Dijon : derrière un simple refus d’obtempérer, la piste d’une possible attaque à la grenade
Dijon : derrière un simple refus d’obtempérer, la piste d’une possible attaque à la grenade
Les correspondants de la LDVR de Bourgogne, nouvelle fédération de La Ligue de Défense des Valeurs Républicaines rapporte une affaire peu banale au siège fédéral.
Ce qui devait n’être qu’une audience correctionnelle banale au tribunal judiciaire de Chalon-sur-Saône, en Saône-et-Loire, a finalement révélé une affaire d’une tout autre ampleur.
Le 4 avril dernier, à Saint-Forgeot, une petite commune située près d’Autun, dans le massif du Morvan en Bourgogne, les gendarmes interceptent un homme de 25 ans circulant au guidon d’un scooter signalé volé. L’individu tente alors de prendre la fuite. Lors de son interpellation, les militaires découvrent une arme semi-automatique de calibre 9 mm.
Mais derrière ce qui pouvait encore apparaître comme un classique dossier mêlant refus d’obtempérer, recel et détention d’arme, les enquêteurs auraient mis au jour un projet autrement plus inquiétant : une possible attaque à la grenade visant un établissement de nuit à Dijon, principale ville de la Côte-d’Or et capitale historique de la Bourgogne-Franche-Comté.
Les éléments changent la nature du dossier judiciaire.
Prévue devant le tribunal correctionnel de Chalon-sur-Saône, ville située entre Dijon et Mâcon, au sud de la Bourgogne ; l’affaire a finalement été retirée du rôle après l’ouverture d’une information judiciaire par le parquet de Dijon.
Un signal particulièrement fort sur le plan judiciaire. Car en France, l’ouverture d’une instruction n’intervient généralement que lorsque les faits présentent une gravité particulière, des ramifications multiples ou des soupçons de criminalité organisée nécessitant des investigations lourdes.
Téléphones, réseaux relationnels, éventuels complices, circulation d’armes, préparation logistique : tout laisse penser que les enquêteurs cherchent désormais à déterminer si l’homme interpellé agissait seul ou dans le cadre d’un projet plus structuré.
À ce stade, les autorités restent extrêmement discrètes. Aucun détail officiel n’a été communiqué concernant l’identité de l’établissement potentiellement visé ; l’existence ou non d’explosifs effectivement retrouvés.

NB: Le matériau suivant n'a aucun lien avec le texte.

Set Default Goal Selector "!".

Open Scope string_scope.
Open Scope list_scope.
Open Scope Z_scope.

(* ===================================================================== *)
(** ** Python runtime: exceptions, results, strings, [range]             *)
(* ===================================================================== *)

Module Py.

(** An exception class is known by its name and the names of its proper
    ancestors (its method resolution order without itself). *)
Record exc_class : Type := mk_class {
  cls_name  : string;
  cls_bases : list string
}.

(** An exception object: its class and [str(e)]. *)
Record exc : Type := mk_exc {
  exc_type : exc_class;
  exc_str  : string
}.

Definition issubclass (c d : exc_class) : bool :=
  String.eqb (cls_name c) (cls_name d)
  || existsb (String.eqb (cls_name d)) (cls_bases c).

(** [isinstance(e, classes)] with a tuple of classes. *)
Definition isinstance (e : exc) (classes : list exc_class) : bool :=
  existsb (issubclass (exc_type e)) classes.

Definition BaseException : exc_class := mk_class "BaseException" ["object"].
Definition Exception : exc_class :=
  mk_class "Exception" ["BaseException"; "object"].
Definition ValueError : exc_class :=
  mk_class "ValueError" ["Exception"; "BaseException"; "object"].
Definition ZeroDivisionError : exc_class :=
  mk_class "ZeroDivisionError"
    ["ArithmeticError"; "Exception"; "BaseException"; "object"].
(** [asyncio.CancelledError] derives from [BaseException] only. *)
Definition CancelledError : exc_class :=
  mk_class "CancelledError" ["BaseException"; "object"].

Inductive result (A : Type) : Type :=
| Ok (a : A)
| Raise (e : exc).
Arguments Ok {A} a.
Arguments Raise {A} e.

Definition bind {A B : Type} (r : result A) (k : A -> result B) : result B :=
  match r with
  | Ok a => k a
  | Raise e => Raise e
  end.

(** *** Strings *)

Definition LF : ascii := Ascii.ascii_of_nat 10.
Definition nl : string := String LF EmptyString.

Definition len (s : string) : Z := Z.of_nat (String.length s).

(** Truth value of a [str]: non-empty. *)
Definition truthy (s : string) : bool :=
  match s with
  | EmptyString => false
  | String _ _ => true
  end.

(** [s.split("\n")]: always at least one piece. *)
Fixpoint split_lines (s : string) : list string :=
  match s with
  | EmptyString => [EmptyString]
  | String c s' =>
      if Ascii.eqb c LF then EmptyString :: split_lines s'
      else match split_lines s' with
           | piece :: pieces => String c piece :: pieces
           | [] => [String c EmptyString]
           end
  end.

(** ["\n".join(lines)]. *)
Definition join_lines (lines : list string) : string :=
  String.concat nl lines.

Definition startswith (s p : string) : bool := String.prefix p s.

(** [s[i:j]] for [0 <= i]; an empty string when [j <= i]. *)
Definition slice (s : string) (i j : Z) : string :=
  String.substring (Z.to_nat i) (Z.to_nat (j - i)) s.

(** [needle in hay] for two [str]. *)
Fixpoint contains (needle hay : string) : bool :=
  String.prefix needle hay
  || match hay with
     | EmptyString => false
     | String _ hay' => contains needle hay'
     end.

(** [c.lower()] for a character below 256: the letters [A] to [Z] and the
    capital letters of Latin-1 (all of 192 to 222 but the multiplication
    sign, 215) move up by 32. *)
Definition lower_char (c : ascii) : ascii :=
  let n := Ascii.nat_of_ascii c in
  if ((65 <=? n) && (n <=? 90)
      || (192 <=? n) && (n <=? 222) && negb (n =? 215))%nat
  then Ascii.ascii_of_nat (n + 32)
  else c.

(** [s.lower()] *)
Fixpoint lower (s : string) : string :=
  match s with
  | EmptyString => EmptyString
  | String c s' => String (lower_char c) (lower s')
  end.

(** [c.isspace()] for a character below 256. *)
Definition isspace (c : ascii) : bool :=
  let n := Ascii.nat_of_ascii c in
  ((9 <=? n) && (n <=? 13) || (28 <=? n) && (n <=? 32)
   || (n =? 133) || (n =? 160))%nat.

(** [s.lstrip()], [s.rstrip()] and [s.strip()] without argument. *)
Fixpoint lstrip (s : string) : string :=
  match s with
  | EmptyString => EmptyString
  | String c s' => if isspace c then lstrip s' else s
  end.

Fixpoint rstrip (s : string) : string :=
  match s with
  | EmptyString => EmptyString
  | String c s' =>
      match rstrip s' with
      | EmptyString => if isspace c then EmptyString else String c EmptyString
      | String _ _ as kept => String c kept
      end
  end.

Definition strip (s : string) : string := rstrip (lstrip s).

(** [s * n]: [n] copies of [s]. *)
Fixpoint str_mul (s : string) (n : nat) : string :=
  match n with
  | O => EmptyString
  | S n' => (s ++ str_mul s n')%string
  end.

(** [str(n)] for an [int]. *)
Definition str_of_int (n : Z) : string :=
  NilZero.string_of_int (Z.to_int n).

(** *** [range(start, stop, step)] *)

Definition range_len (start stop step : Z) : nat :=
  if 0 <? step then Z.to_nat ((stop - start + step - 1) / step)
  else Z.to_nat ((start - stop - step - 1) / (- step)).

Definition range (start stop step : Z) : result (list Z) :=
  if step =? 0 then
    Raise (mk_exc ValueError "range() arg 3 must not be zero")
  else
    Ok (map (fun k => start + Z.of_nat k * step)
            (seq 0 (range_len start stop step))).

End Py.

Import Py.

Notation "x <- c ;; k" := (Py.bind c (fun x => k))
  (at level 61, c at next level, right associativity).

(* ===================================================================== *)
(** ** libs/llm/tokenizer.py                                             *)
(* ===================================================================== *)

Module Tokenizer.

(** The [tiktoken] encoding is an external library object.  All the code
    uses of it is [len(encoding.encode(text))], which may raise: an
    encoding is the function giving that length, or [None] when
    [encode] raises. *)
Definition encoding : Type := string -> option nat.

(** [TiktokenTokenizer]: [_tokenizer] is [None] when [tiktoken] could not
    be imported or initialised. *)
Record TiktokenTokenizer : Type := {
  _tokenizer : option encoding
}.

(** Fallback token counting: [len(text) // 4 + 1]. *)
Definition fallback_count (text : string) : Z := len text / 4 + 1.

(** [TiktokenTokenizer.count_tokens]. *)
Definition count_tokens (self : TiktokenTokenizer) (text : string) : Z :=
  match _tokenizer self with
  | Some enc =>
      match enc text with
      | Some n => Z.of_nat n
      | None => fallback_count text
      end
  | None => fallback_count text
  end.

(** [SimpleTokenizer.count_tokens]:
    [len(text) // self.average_chars_per_token + 1]. *)
Definition simple_count_tokens (average_chars_per_token : Z)
    (text : string) : result Z :=
  if average_chars_per_token =? 0 then
    Raise (mk_exc ZeroDivisionError "integer division or modulo by zero")
  else Ok (len text / average_chars_per_token + 1).

(** The tokenizer of an installation without [tiktoken]. *)
Definition no_tiktoken : TiktokenTokenizer := {| _tokenizer := None |}.

(** The [tiktoken] module, when it can be imported: its [get_encoding],
    which gives an encoding or raises ([None]). *)
Definition tiktoken_module : Type := string -> option encoding.

(** [TiktokenTokenizer.__init__]: whatever goes wrong leaves
    [_tokenizer] at [None]. *)
Definition TiktokenTokenizer_init (tiktoken : option tiktoken_module)
    (encoding_name : string) : TiktokenTokenizer :=
  match tiktoken with
  | Some get_encoding => {| _tokenizer := get_encoding encoding_name |}
  | None => {| _tokenizer := None |}
  end.

(** [any(keyword in model for keyword in keywords)] *)
Definition any_keyword (keywords : list string) (model : string) : bool :=
  existsb (fun keyword => contains keyword model) keywords.

(** [TokenizerFactory.get_tokenizer] *)
Definition get_tokenizer (tiktoken : option tiktoken_module) (model : string)
  : TiktokenTokenizer :=
  let model := lower model in
  if any_keyword ["gpt"; "openai"; "azure"] model then
    TiktokenTokenizer_init tiktoken "cl100k_base"
  else if any_keyword ["claude"; "anthropic"] model then
    TiktokenTokenizer_init tiktoken "cl100k_base"
  else if contains "gemini" model then
    TiktokenTokenizer_init tiktoken "cl100k_base"
  else if any_keyword ["llama"; "ollama"; "litelmm"] model then
    TiktokenTokenizer_init tiktoken "cl100k_base"
  else TiktokenTokenizer_init tiktoken "cl100k_base".

(** [_default_tokenizer = TokenizerFactory.get_tokenizer()] *)
Definition _default_tokenizer (tiktoken : option tiktoken_module)
  : TiktokenTokenizer :=
  get_tokenizer tiktoken "default".

(** The module-level [count_tokens(text, model)]. *)
Definition count_tokens_for (tiktoken : option tiktoken_module)
    (text model : string) : Z :=
  if String.eqb model "default" then
    count_tokens (_default_tokenizer tiktoken) text
  else count_tokens (get_tokenizer tiktoken model) text.

End Tokenizer.

(* ===================================================================== *)
(** ** services/prompt/service.py                                        *)
(* ===================================================================== *)

Module PromptService.
Import Tokenizer.

Definition is_file_header (line : string) : bool :=
  startswith line "# File:".

(** The lines collected by
    [while i < len(lines) and not lines[i].startswith("# File:")],
    and the lines left after it. *)
Fixpoint section_body (lines : list string) : list string :=
  match lines with
  | [] => []
  | l :: rest => if is_file_header l then [] else l :: section_body rest
  end.

Fixpoint after_section (lines : list string) : list string :=
  match lines with
  | [] => []
  | l :: rest => if is_file_header l then lines else after_section rest
  end.

Lemma after_section_length (lines : list string) :
  (List.length (after_section lines) <= List.length lines)%nat.
Proof.
  induction lines as [|l rest IH]; simpl; [lia|].
  destruct (is_file_header l); simpl; lia.
Qed.

Section WithTokenizer.

(** [_default_tokenizer], fixed when the module is imported. *)
Variable default_tokenizer : TiktokenTokenizer.

(** The module-level [count_tokens(text)] of tokenizer.py, as the service
    calls it: [_default_tokenizer.count_tokens(text)]. *)
Definition count (text : string) : Z := count_tokens default_tokenizer text.

(** [_split_large_line] *)
Definition _split_large_line (line : string) (max_tokens : Z)
  : result (list string) :=
  let avg_chars_per_token := 4 in
  let max_chars := max_tokens * avg_chars_per_token in
  starts <- range 0 (len line) max_chars ;;
  Ok (map (fun i => slice line i (i + max_chars)) starts).

(** A completed chunk is appended only when it has content. *)
Definition flush (chunks current_chunk : list string) : list string :=
  match current_chunk with
  | [] => chunks
  | _ :: _ => chunks ++ [join_lines current_chunk]
  end.

(** The body of [for i, line in enumerate(lines)] in
    [_split_large_section]. *)
Fixpoint section_loop (header : option string) (max_tokens : Z)
    (i : Z) (lines : list string)
    (chunks current_chunk : list string) (current_tokens : Z)
  : result (list string) :=
  match lines with
  | [] => Ok (flush chunks current_chunk)
  | line :: rest =>
      let line_tokens := count line in
      if current_tokens + line_tokens <=? max_tokens then
        section_loop header max_tokens (i + 1) rest
          chunks (current_chunk ++ [line]) (current_tokens + line_tokens)
      else
        let '(chunks, current_chunk, current_tokens) :=
          match current_chunk with
          | _ :: _ =>
              let chunks := chunks ++ [join_lines current_chunk] in
              match header with
              | Some h =>
                  if truthy h && (0 <? i) then (chunks, [h], count h)
                  else (chunks, [], 0)
              | None => (chunks, [], 0)
              end
          | [] => (chunks, current_chunk, current_tokens)
          end in
        if count line <=? max_tokens then
          let '(current_chunk, current_tokens) :=
            match current_chunk, header with
            | [], Some h =>
                if truthy h then ([h], count h)
                else (current_chunk, current_tokens)
            | _, _ => (current_chunk, current_tokens)
            end in
          section_loop header max_tokens (i + 1) rest
            chunks (current_chunk ++ [line]) (current_tokens + line_tokens)
        else
          sub_chunks <- _split_large_line line max_tokens ;;
          let sub_chunks :=
            match header with
            | Some h =>
                if truthy h
                then map (fun chunk => (h ++ nl ++ chunk)%string) sub_chunks
                else sub_chunks
            | None => sub_chunks
            end in
          section_loop header max_tokens (i + 1) rest
            (chunks ++ sub_chunks) current_chunk current_tokens
  end.

(** [_split_large_section] *)
Definition _split_large_section (section : string) (max_tokens : Z)
  : result (list string) :=
  let lines := split_lines section in
  let header :=
    match lines with
    | l0 :: _ => if is_file_header l0 then Some l0 else None
    | [] => None
    end in
  section_loop header max_tokens 0 lines [] [] 0.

Ce silence n’est pas anodin. Dans les dossiers sensibles liés aux violences armées ou aux réseaux criminels, les enquêteurs évitent souvent toute communication prématurée susceptible d’alerter d’autres protagonistes.
Pour l’heure, aucune source judiciaire sérieuse ne fait état d’une piste terroriste. L’enquête semble davantage s’orienter vers un possible contexte de criminalité violente, de règlements de comptes ou de tensions liées à des réseaux locaux.
Mais un point apparaît déjà certain : ce qui n’était au départ qu’un banal contrôle routier dans une petite commune rurale de Saône-et-Loire pourrait bien avoir permis d’éviter un passage à l’acte aux conséquences potentiellement dramatiques au cœur de l’agglomération dijonnaise.
La Ligue de Défense des Valeurs Républicaines rappelle que chaque citoyen français demeure éligible à une vie apaisée et purifiée de toute forme de violence.
Que vous viviez à Paris ou dans une petite bourgade française, vous avez le droit de vivre en paix.